National flood insurance program expires in Oct.
The 2016 vice chair of NAR's Insurance Committee, David McKey, testified on NAR's behalf before the Senate Small Business and Entrepreneurship committee. McKey told Senators that Realtors say that excessive flood insurance costs and future uncertainty continue to plague clients.
"Despite everything that's been done on this issue, the threat of a $30,000 flood insurance premium still looms," said McKey. "A few years ago, the uncertainty over future rate increases was enough for buyers to direct Realtors not to show them any listings in the floodplain," he said. "That's enough to worry business owners and homeowners alike, and it's something that needs to be addressed."
Kevin Robles, a homebuilder from Tampa Bay also testified before the committee. He said that Florida housing prices are still 22 percent below normal due to the Great Recession.
"Any negative change to the market – such as flood insurance rate increases – could have long-term unintended consequences to Florida's economy," he said. "I am a small business owner and at least a quarter of my customer base is active or retired military. I am constantly reminded of the need to keep housing prices affordable. In Florida, for every $1,000 increase in home prices, more than 8,000 households are priced out of the market."
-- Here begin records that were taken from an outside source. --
(** ** Rules *)

(** The rules in use are the absolute paths of the given components. *)
Record rules_hold (r : rules) (rss : list (list (list Z))) : Prop := {
  rh_count : r_count r = Z.of_nat (length rss);
  rh_proper : Forall proper rss;
  rh_short : Forall (fun rs => Z.of_nat (length (abs rs)) < 2 ^ 31) rss;
  rh_paths : Forall2 (fun rule rs => holds rule (abs rs)) (take (length rss) (r_paths r)) rss
}.

Definition covered (cs : list (list Z)) (rss : list (list (list Z))) : Prop := Exists (fun rs => rs `prefix_of` cs) rss.

Definition allowed (cs : list (list Z)) (allow deny : list (list (list Z))) : Prop := (allow = [] ∨ covered cs allow) ∧ ¬ covered cs deny.

#[export] Instance covered_dec cs rss : Decision (covered cs rss).
Proof. unfold covered. apply _. Defined.

#[export] Instance allowed_dec cs allow deny : Decision (allowed cs allow deny).
Proof. unfold allowed. apply _. Defined.

Lemma matches_loop_spec path cs paths rss : proper cs → holds path (abs cs) →
  Forall proper rss → Forall (fun rs => Z.of_nat (length (abs rs)) < 2 ^ 31) rss → ∀ i,
  Forall2 (fun rule rs => holds rule (abs rs)) (take (length rss) (drop (Z.to_nat i) paths)) rss → 0 ≤ i →
  matches_loop path paths (length rss) i = Ret (bool_decide (covered cs rss)).
Proof.
  intros Hcs Hp Hrs. induction Hrs as [|rs rss Hr _ IH]; intros Hshort i H2 Hi; cbn [length matches_loop].
  - rewrite bool_decide_eq_false_2; [done|]. by intros ?%Exists_nil.
  - apply Forall_cons in Hshort as [Hs Hshort]. cbn [length] in H2. destruct (drop (Z.to_nat i) paths) as [|rule rest] eqn:E; [by inversion H2|].
    rewrite firstn_cons in H2. apply Forall2_cons in H2 as [Hrule H2].
    assert (paths !! Z.to_nat i = Some rule) as Hl by (apply (f_equal (fun l => l !! 0%nat)) in E; by rewrite lookup_drop, Nat.add_0_r in E).
    assert (drop (Z.to_nat (i + 1)) paths = rest) as E'.
    { replace (Z.to_nat (i + 1)) with (Z.to_nat i + 1)%nat by lia. by rewrite <-drop_drop, E. }
    rewrite (load1_Ret _ _ rule), bind_ret by done. rewrite (path_is_under_correct path rule cs rs), bind_ret by done.
    destruct (decide (rs `prefix_of` cs)) as [Hin|Hin]; [rewrite (bool_decide_eq_true_2 (rs `prefix_of` cs)) by done|rewrite (bool_decide_eq_false_2 (rs `prefix_of` cs)) by done].
    + rewrite bool_decide_eq_true_2; [done|]. by apply Exists_cons_hd.
    + rewrite IH by (done || lia || by rewrite E'). f_equal. apply bool_decide_ext. unfold covered. rewrite Exists_cons. naive_solver.
Qed.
McKey praised the "Homeowner Flood Insurance Affordability Act" that became law in 2014 and reined in the most inaccurate rate increases across the country. Before the Affordability Act, thousands of small business owners faced immediate and excessive rate increases under FEMA's implementation of the "Biggert Waters Flood Insurance Reform Act of 2012."
But McKey warned the committee that significant concerns still remain. Even now rates continue to rise exponentially by 25 percent each year until policyholders reach their "full-cost rate."
A business or homeowner who wants to prove they've reached their full-cost rate must hire a licensed surveyor and provide a costly elevation certificate to the Federal Emergency Management Agency (FEMA). If the certificate shows that owners have reached full cost, they may request an optional full-risk rating to end the 25 percent increases. Otherwise, the increases continue.
The current system creates what McKey described as an "endless escalator" of rising costs for businesses and homeowners.
Although it isn't possible to determine how many properties will ultimately be affected, current estimates show that roughly 1 million properties have subsidized insurance rates that may be subject to significant increases.
McKey reiterated NAR's support for a range of solutions to address the problem, including:
- Reauthorize the National Flood Insurance Program that sunsets in October 2017
- Use advanced technology to improve the accuracy of flood maps to determine how many owners face unaffordable rates and reduce the number of property owners who have to file expensive appeals
- Foster a private insurance market to complement the NFIP
Funding is currently available for these mitigation efforts, but property owners typically can't tap into them until after a flood occurs and, after that, costs are higher and the damage has already been done.
"Realtors see the effect of rising flood insurance rates firsthand in their businesses and in the local communities," McKey said. "But commonsense solutions to the problem are well within reach. NAR is thankful for the opportunity to testify and applauds the Committee's attention to this important issue."